Me han culpado de muchas cosas, y tuvieron razón. Mi pecado, fracaso e incompetencia han causado tristeza, ansiedad e inconvenientes a amigos y familiares (y, probablemente, a desconocidos también). Asimismo, me han atribuido cosas que no eran culpa mía; cuestiones que yo no podía cambiar.
Pero también he estado del otro lado de la cerca, culpando a otros. Me digo: Si ellos hubieran actuado distinto, yo no estaría en este lío. La culpa hiere. Por eso, seamos culpables o no, desperdiciamos mucho tiempo y energía mental tratando de encontrar a alguien que la asuma en nuestro lugar.
Jesús ofrece una manera mejor de tratar con la culpa. Aunque Él era impecable, cargó sobre sí el pecado del mundo (Juan 1:29).
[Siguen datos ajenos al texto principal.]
(** * Sea Turtle Quest: the session state and reward engine.

    A shallow embedding of the logic core of the two variants of the game:

    - [Simple] follows [src/src/App.tsx] (one task per zone visit, no pause);
    - [Rich]   follows [src/unnamed/part_000] (three-question zones, pause
      button, temple gauntlet).

    JavaScript numbers that hold counters and millisecond timestamps are [Z];
    the two values read from [Math.random()] are rationals in [0, 1) passed in
    by the caller; [Date.now()] is an explicit argument [now], one value for
    all the reads made while one handler runs.  React state is passed
    explicitly: a handler takes the [GameState] its closure captured and
    returns the state after the queued functional updates have run, in the
    order in which the handler queued them.  Display-only fields (names of
    cards, emoji, question texts, log descriptions) and the fields of
    [GameState] that no modelled function reads are left out. *)

From Stdlib Require Import ZArith QArith Qround Lqa Lia List Ascii.
From stdpp Require Import gmap strings list fin_maps sorting pretty.

Close Scope Q_scope.
Open Scope string_scope.
Open Scope Z_scope.

(** ** JavaScript primitives used by the game code *)
Module JS.

(** [Math.floor] of a rational, as an integer. *)
Definition Math_floor (q : Q) : Z := Qfloor q.

(** [Math.max(0, x)] on integers. *)
Definition Math_max0 (x : Z) : Z := Z.max 0 x.

(** Truthiness of a [string | null] value: [null] and the empty string are
    falsy. *)
Definition truthy_str (s : option string) : bool :=
  match s with
  | None => false
  | Some s => negb (String.eqb s "")
  end.

(** Truthiness of a [number | null] value: [null] and [0] are falsy. *)
Definition truthy_num (n : option Z) : bool :=
  match n with
  | None => false
  | Some n => negb (n =? 0)
  end.

(** [x || 0] for a [number | null] value. *)
Definition or0 (n : option Z) : Z :=
  if truthy_num n then default 0 n else 0.

(** [arr.includes(x)] on an array of strings. *)
Definition includes_str (l : list string) (x : string) : bool :=
  existsb (String.eqb x) l.

(** [arr.includes(x)] on an array of numbers. *)
Definition includes_num (l : list Z) (x : Z) : bool :=
  existsb (Z.eqb x) l.

(** [arr[Math.floor(r * arr.length)]] for [r] read from [Math.random()]:
    [undefined] (here [None]) outside the array. *)
Definition random_pick {A} (r : Q) (arr : list A) : option A :=
  let i := Math_floor (r * inject_Z (Z.of_nat (length arr)))%Q in
  if i <? 0 then None else arr !! Z.to_nat i.

End JS.

(** ** The card catalogue and the rarity walk

    [CARD_REWARDS] and the first half of [handleCardDraw] are the same text
    in both files (App.tsx 508-540 and 1832-1848; part_000 607-639 and
    2104-2120). *)
Module Cards.

Record CardTemplate := mkCard {
  card_id : string;
  card_type : string;
  card_amount : Z;
  card_rarity : string
}.

Definition CARD_REWARDS : list CardTemplate := [
  mkCard "golden_shell" "coins" 3 "common";
  mkCard "pearl_shell" "shells" 2 "common";
  mkCard "small_coin" "coins" 1 "common";
  mkCard "basic_shell" "shells" 1 "common";
  mkCard "dolphin_help" "action" 1 "common";
  mkCard "wave_splash" "skip" 0 "common";
  mkCard "small_blessing" "bonus" 1 "common";
  mkCard "starfish_gift" "coins" 2 "common";
  mkCard "magic_conch" "shells" 3 "rare";
  mkCard "turtle_blessing" "bonus" 2 "rare";
  mkCard "crystal_coin" "coins" 4 "rare";
  mkCard "whale_song" "action" 2 "rare";
  mkCard "seahorse_luck" "bonus" 3 "rare";
  mkCard "jellyfish_dance" "shells" 4 "rare";
  mkCard "pirate_treasure" "coins" 6 "epic";
  mkCard "mermaid_tear" "shells" 5 "epic";
  mkCard "kraken_power" "bonus" 4 "epic";
  mkCard "coral_crown" "coins" 7 "epic";
  mkCard "ocean_heart" "bonus" 5 "epic";
  mkCard "poseidon_trident" "bonus" 8 "legendary";
  mkCard "legendary_shell" "shells" 10 "legendary";
  mkCard "atlantis_coin" "coins" 12 "legendary";
  mkCard "leviathan_scale" "action" 5 "legendary"
].

(** [Object.entries(rarityWeights)]: string keys come out in insertion
    order. *)
Definition rarityWeights : list (string * Z) :=
  [("common", 50); ("rare", 30); ("epic", 15); ("legendary", 5)].

(** [Object.values(rarityWeights).reduce((sum, weight) => sum + weight, 0)] *)
Definition totalWeight : Z :=
  fold_left (fun sum weight => sum + weight) (map snd rarityWeights) 0.

(** The [for ... of] loop with its [break]: [currentWeight] is the running
    sum before this entry, [selectedRarity] the value the variable holds if
    no entry is taken. *)
Fixpoint walk (random : Q) (entries : list (string * Z))
    (currentWeight : Z) (selectedRarity : string) : string :=
  match entries with
  | [] => selectedRarity
  | (rarity, weight) :: rest =>
      let currentWeight := currentWeight + weight in
      if Qle_bool random (inject_Z currentWeight) then rarity
      else walk random rest currentWeight selectedRarity
  end.

(** [random = Math.random() * totalWeight]; the walk starts from
    [currentWeight = 0] and [selectedRarity = 'common']. *)
Definition selectRarity (random : Q) : string :=
  walk random rarityWeights 0 "common".

Definition drawRandom (u : Q) : Q := (u * inject_Z totalWeight)%Q.

(** [CARD_REWARDS.filter(card => card.rarity === selectedRarity)] *)
Definition cardsOfRarity (selectedRarity : string) : list CardTemplate :=
  filter (fun card => card_rarity card = selectedRarity) CARD_REWARDS.

(** The drawn card: [u1] selects the rarity, [u2] the card within it. *)
Definition randomCard (u1 u2 : Q) : option CardTemplate :=
  JS.random_pick u2 (cardsOfRarity (selectRarity (drawRandom u1))).

End Cards.

(** ** Records shared by both files ([GameLog], [CollectedCard],
    [GameSettings]: the interfaces are the same text in both) *)
Module Shared.

Record GameLog := mkLog {
  log_type : string;
  log_zone : string;
  log_result : string;
  log_reward : Z;
  log_timestamp : Z
}.

Record CollectedCard := mkCollected {
  cc_id : string;
  cc_rarity : string;
  cc_type : string;
  cc_amount : Z;
  cc_timestamp : Z
}.

Record GameSettings := mkSettings {
  maxActionChances : Z;
  templeRequiredCoins : Z;
  templeRequiredShells : Z;
  timeLimit : Z
}.

(** An answer to a question of the bank: only the fields the reward logic
    reads. *)
Inductive Difficulty := easy | medium | hard.

Record Question := mkQuestion {
  answer : Z;
  difficulty : Difficulty
}.

End Shared.

(** ** The simpler variant: [src/src/App.tsx] *)
Module Simple.
Export Shared.

Record Player := mkPlayer {
  id : string;
  name : string;
  color : string;
  coins : Z;
  shells : Z;
  completedZones : list string;
  actionChances : Z;
  log : list GameLog;
  achievements : list string;
  totalScore : Z;
  lastActive : Z;
  isWinner : bool;
  winTime : option Z;
  collectedCards : list CollectedCard
}.

(** A [Partial<Player>] is the sequence of its [key: value] entries; a key
    written again (as [updates.actionChances = ...] does) comes later in the
    sequence and wins. *)
Inductive PlayerField :=
| F_id (v : string)
| F_name (v : string)
| F_color (v : string)
| F_coins (v : Z)
| F_shells (v : Z)
| F_completedZones (v : list string)
| F_actionChances (v : Z)
| F_log (v : list GameLog)
| F_achievements (v : list string)
| F_totalScore (v : Z)
| F_lastActive (v : Z)
| F_isWinner (v : bool)
| F_winTime (v : option Z)
| F_collectedCards (v : list CollectedCard).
Solemos referirnos al Señor como el cordero del sacrificio, pero Él fue también el chivo expiatorio final de todo lo malo del mundo (Levítico 16:10).
Cuando reconocemos nuestro pecado y aceptamos el ofrecimiento de Jesús de quitarlo, ya no tenemos que cargar con el peso de la culpa. Podemos dejar de buscar a alguien a quien culpar de nuestras malas acciones y de ser culpados por otros.
Gracias a Jesús, podemos dejar de jugar al juego de echar la culpa.